**What you have to do**
Set down exactly, from the records below, the line with "Definition readBoundedFile (file" through the line with "token ← wrapped", and nothing else.

**Source material**
(* ===== verification/CollectorSetup.v ===== *)
(** * Starting the collector ([cmd/infragraph-collector/main.go])

    The environment, the dispatch of a discovery to its connector, enrolment,
    and [main]: the settings and the identity, then the agent's loop. *)
From S2P Require Import Prelude GoStrings GoNumbers GoJson GoJsonDecode GoEncoding GoTime GoUrl GoIo Domain Security Reconcile Collector.
From S2P Require Docker Kubernetes.
From Stdlib Require Import Ascii.
Open Scope string_scope.
Open Scope list_scope.

(** ** The environment *)

Section Env.
Variable Getenv : string -> string.

Definition env (key fallback : string) : string := let value := Getenv key in if bool_decide (value = "") then fallback else value.

(** [configuredConnectorType]; the error quotes the value. *)
Variable Quote : string -> string.

Definition configuredConnectorType : result string string :=
  let connectorType := to_upper (trim_space (env "INFRAGRAPH_CONNECTOR_TYPE" "DOCKER")) in
  if negb (bool_decide (connectorType = "DOCKER")) && negb (bool_decide (connectorType = "KUBERNETES"))
  then Err ("INFRAGRAPH_CONNECTOR_TYPE must be DOCKER or KUBERNETES, got " +:+ Quote connectorType) else Ok connectorType.

(** [envInt64] and [envInt], on a 64-bit machine. *)
Definition envInt64 (key : string) (fallback : Z) : Z :=
  let '(value, failed) := parse_int (Getenv key) in if failed || (value <=? 0)%Z then fallback else value.

Definition envDuration (key : string) (fallback : Z) : Z :=
  match parse_duration (Getenv key) with Some value => if (value <=? 0)%Z then fallback else value | None => fallback end.

(** A file is what opening it gives. *)
Definition readBoundedFile (file : result string Reader) (maxBytes : Z) : result string string :=
  r ← file;
  raw ← read_all r (wrap64 (maxBytes + 1));
  if (maxBytes <? len raw)%Z then Err ("file exceeds " +:+ format_int maxBytes +:+ " bytes") else
  if bool_decide (trim_space raw = "") then Err "file is empty" else Ok raw.

(** ** [discover] *)

Section Discover.
Context `{UrlParser, RangeOrder}.

(** The files, the certificates' parser, and the APIs at the other end. *)
Variables (Open : string -> result string Reader) (has_certificate : string -> bool).
Variables (docker_api : string -> string -> result string Docker.Response)
          (kubernetes_api : Kubernetes.Connector -> nat -> string -> result string Kubernetes.Page).

Definition wrapped {A} (what : string) (r : result string A) : result string A :=
  match r with Ok a => Ok a | Err e => Err (what +:+ ": " +:+ e) end.

Definition kubernetes_config : result string Kubernetes.Config :=
  token ← wrapped "read Kubernetes token"
    (readBoundedFile (Open (env "INFRAGRAPH_KUBERNETES_TOKEN_FILE" "/var/run/secrets/kubernetes.io/serviceaccount/token")) (Z.shiftl 1 20));
  ca ← wrapped "read Kubernetes CA"
    (readBoundedFile (Open (env "INFRAGRAPH_KUBERNETES_CA_FILE" "/var/run/secrets/kubernetes.io/serviceaccount/ca.crt")) (Z.shiftl 1 20));
  Ok {| Kubernetes.BaseURL := env "INFRAGRAPH_KUBERNETES_API_URL" "https://kubernetes.default.svc";
        Kubernetes.Token := token; Kubernetes.CAPEM := ca;
        Kubernetes.ClusterID := Getenv "INFRAGRAPH_KUBERNETES_CLUSTER_ID"; Kubernetes.ClusterName := Getenv "INFRAGRAPH_KUBERNETES_CLUSTER_NAME";
        Kubernetes.Timeout := envDuration "INFRAGRAPH_KUBERNETES_TIMEOUT" (30 * nano);
        Kubernetes.PageSize := envInt64 "INFRAGRAPH_KUBERNETES_PAGE_SIZE" 500;
        Kubernetes.MaxResources := envInt64 "INFRAGRAPH_KUBERNETES_MAX_RESOURCES" 100000 |}.

Definition discover (now : gotime) (connectorType : string) : result string (list Observation * list RelationshipObservation) :=
  if bool_decide (connectorType = "DOCKER") then
    connector ← Docker.NewUnix (env "INFRAGRAPH_DOCKER_SOCKET" "/var/run/docker.sock") (env "INFRAGRAPH_DOCKER_LABEL_SCOPE" "com.infragraph.test=true");
    Docker.Discover (docker_api connector.1) now connector.2
  else if bool_decide (connectorType = "KUBERNETES") then
    config ← kubernetes_config;
    connector ← Kubernetes.NewWithConfig has_certificate config;
    Kubernetes.Discover (kubernetes_api connector) now connector
  else Err ("unsupported connector type " +:+ Quote connectorType).

End Discover.

(** ** Enrolment *)

Definition marshal_identity (id : identity) : string :=
  json_object [("collectorId", json_string (id_collector id)); ("connectorId", json_string (id_connector id));
    ("organizationId", json_string (id_org id)); ("credential", json_string (id_credential id));
    ("privateKey", json_string (id_key id)); ("connectorType", json_string (id_type id))].

Definition zero_identity : identity := Build_identity "" "" "" "" "" "".

Definition identity_fields : list (field identity) := [
  into "collectorId" id_collector (fun v '(Build_identity _ b c d e f) => Build_identity v b c d e f) dec_string;
  into "connectorId" id_connector (fun v '(Build_identity a _ c d e f) => Build_identity a v c d e f) dec_string;
  into "organizationId" id_org (fun v '(Build_identity a b _ d e f) => Build_identity a b v d e f) dec_string;
  into "credential" id_credential (fun v '(Build_identity a b c _ e f) => Build_identity a b c v e f) dec_string;
  into "privateKey" id_key (fun v '(Build_identity a b c d _ f) => Build_identity a b c d v f) dec_string;
  into "connectorType" id_type (fun v '(Build_identity a b c d e _) => Build_identity a b c d e v) dec_string].

(** What the control plane answers to an enrolment. *)
Record enrolled := { en_collector : string; en_connector : string; en_org : string; en_credential : string }.

Definition zero_enrolled : enrolled := Build_enrolled "" "" "" "".

Definition enrolled_fields : list (field enrolled) := [
  into "collectorId" en_collector (fun v '(Build_enrolled _ b c d) => Build_enrolled v b c d) dec_string;
  into "connectorId" en_connector (fun v '(Build_enrolled a _ c d) => Build_enrolled a v c d) dec_string;
  into "organizationId" en_org (fun v '(Build_enrolled a b _ d) => Build_enrolled a b v d) dec_string;
  into "credential" en_credential (fun v '(Build_enrolled a b c _) => Build_enrolled a b c v) dec_string].

(** Lines 92-104: the checks of a stored identity. *)
Definition check_identity (connectorType : string) (id : identity) : result string identity :=
  if bool_decide (id_collector id = "") || bool_decide (id_org id = "") || bool_decide (id_credential id = "") || bool_decide (id_key id = "")
  then Err "collector identity file is incomplete" else
  let id := if bool_decide (id_type id = "")
    then {| id_collector := id_collector id; id_connector := id_connector id; id_org := id_org id; id_credential := id_credential id;
            id_key := id_key id; id_type := "DOCKER" |} else id in
  if negb (bool_decide (id_type id = connectorType))
  then Err ("configured connector type " +:+ connectorType +:+ " does not match enrolled identity type " +:+ id_type id +:+
    "; use a separate data directory and enrollment") else Ok id.

(** [os.MkdirAll] of the data directory, which exists here. *)
Definition make_data : io unit := call (atomic (fun w => Ok w)).

Section Enroll.

Context `{UnicodeCase}.

(** The text of an error of [encoding/json], the generated key pair in base64,
    and the body of the control plane's response to a request's body. *)
Variables (json_error : string -> string) (generated : result string (string * string)) (answer : string -> string).

(** [json.Unmarshal] into a zero variable. *)
Definition Unmarshal {T} (zero : T) (fields : list (field T)) (raw : string) : result string T :=
  match unmarshal zero (dec_struct false fields) raw with Some v => Ok v | None => Err (json_error raw) end.

Definition enroll_body (token publicKey connectorType : string) : string :=
  json_object [
    ("collectorVersion", json_string version);
    ("connectorName", json_string (env "INFRAGRAPH_CONNECTOR_NAME" (if bool_decide (connectorType = "KUBERNETES") then "Kubernetes discovery" else "Docker discovery")));
    ("connectorType", json_string connectorType); ("name", json_string (env "INFRAGRAPH_COLLECTOR_NAME" "collector"));
    ("protocolVersion", json_string "1.0"); ("publicKey", json_string publicKey); ("token", json_string token)].

(** [post] to the enrolment endpoint: the response up to a MiB, and the answer in it. *)
Definition post_enroll (body : string) : io enrolled :=
  call (fun t w => match tk_fault t with
    | NoFault => match status_error (tk_status t) with
                 | Ok _ => match Unmarshal zero_enrolled enrolled_fields (String.substring 0 (Z.to_nat (Z.shiftl 1 20)) (answer body)) with
                           | Ok a => (w, Value a) | Err e => (w, Failure e) end
                 | Err e => (w, Failure e) end
    | Failing _ => (w, Failure "connection lost")
    | Dying _ => (w, Death)
    end).

(** Lines 106-133: the first start. *)
Definition enroll (connectorType : string) : io identity :=
  let token := Getenv "INFRAGRAPH_ENROLLMENT_TOKEN" in
  if bool_decide (token = "") then raise "enrollment token required for first start" else
  keys ← lift generated;
  a ← post_enroll (enroll_body token keys.1 connectorType);
  let id := {| id_collector := en_collector a; id_connector := en_connector a; id_org := en_org a; id_credential := en_credential a;
               id_key := keys.2; id_type := connectorType |} in
  _ ← write_file Data "identity.json" (marshal_identity id);
  mret id.

Definition loadOrEnroll (control connectorType : string) : io identity :=
  if bool_decide (control = "") then raise "INFRAGRAPH_CONTROL_PLANE_URL required" else
  _ ← make_data;
  raw ← attempt (read_file Data "identity.json");
  match raw with
  | Ok raw => lift (id ← Unmarshal zero_identity identity_fields raw; check_identity connectorType id)
  | Err _ => enroll connectorType
  end.

(** ** [main] *)

Context `{Ed25519}.
Variable private_key : string -> result string PrivateKey.

Definition settings_of : settings :=
  {| max_bytes := envInt64 "INFRAGRAPH_COLLECTOR_MAX_SPOOL_BYTES" (Z.shiftl 512 20);
     max_age := envDuration "INFRAGRAPH_COLLECTOR_MAX_SPOOL_AGE" (7 * 24 * 3600 * nano);
     connector_id := Getenv "INFRAGRAPH_CONNECTOR_ID" |}.

(** The process, its loop [fuel] turns at most. *)
Definition main (fuel : nat) : io unit :=
  connectorType ← lift configuredConnectorType;
  id ← loadOrEnroll (trim_right_cut ["/"%char] (Getenv "INFRAGRAPH_CONTROL_PLANE_URL")) connectorType;
  agent private_key fuel settings_of id.

End Enroll.

End Env.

**Result for this task**
Definition readBoundedFile (file : result string Reader) (maxBytes : Z) : result string string :=
  r ← file;
  raw ← read_all r (wrap64 (maxBytes + 1));
  if (maxBytes <? len raw)%Z then Err ("file exceeds " +:+ format_int maxBytes +:+ " bytes") else
  if bool_decide (trim_space raw = "") then Err "file is empty" else Ok raw.

(** ** [discover] *)

Section Discover.
Context `{UrlParser, RangeOrder}.

(** The files, the certificates' parser, and the APIs at the other end. *)
Variables (Open : string -> result string Reader) (has_certificate : string -> bool).
Variables (docker_api : string -> string -> result string Docker.Response)
          (kubernetes_api : Kubernetes.Connector -> nat -> string -> result string Kubernetes.Page).

Definition wrapped {A} (what : string) (r : result string A) : result string A :=
  match r with Ok a => Ok a | Err e => Err (what +:+ ": " +:+ e) end.

Definition kubernetes_config : result string Kubernetes.Config :=
  token ← wrapped "read Kubernetes token"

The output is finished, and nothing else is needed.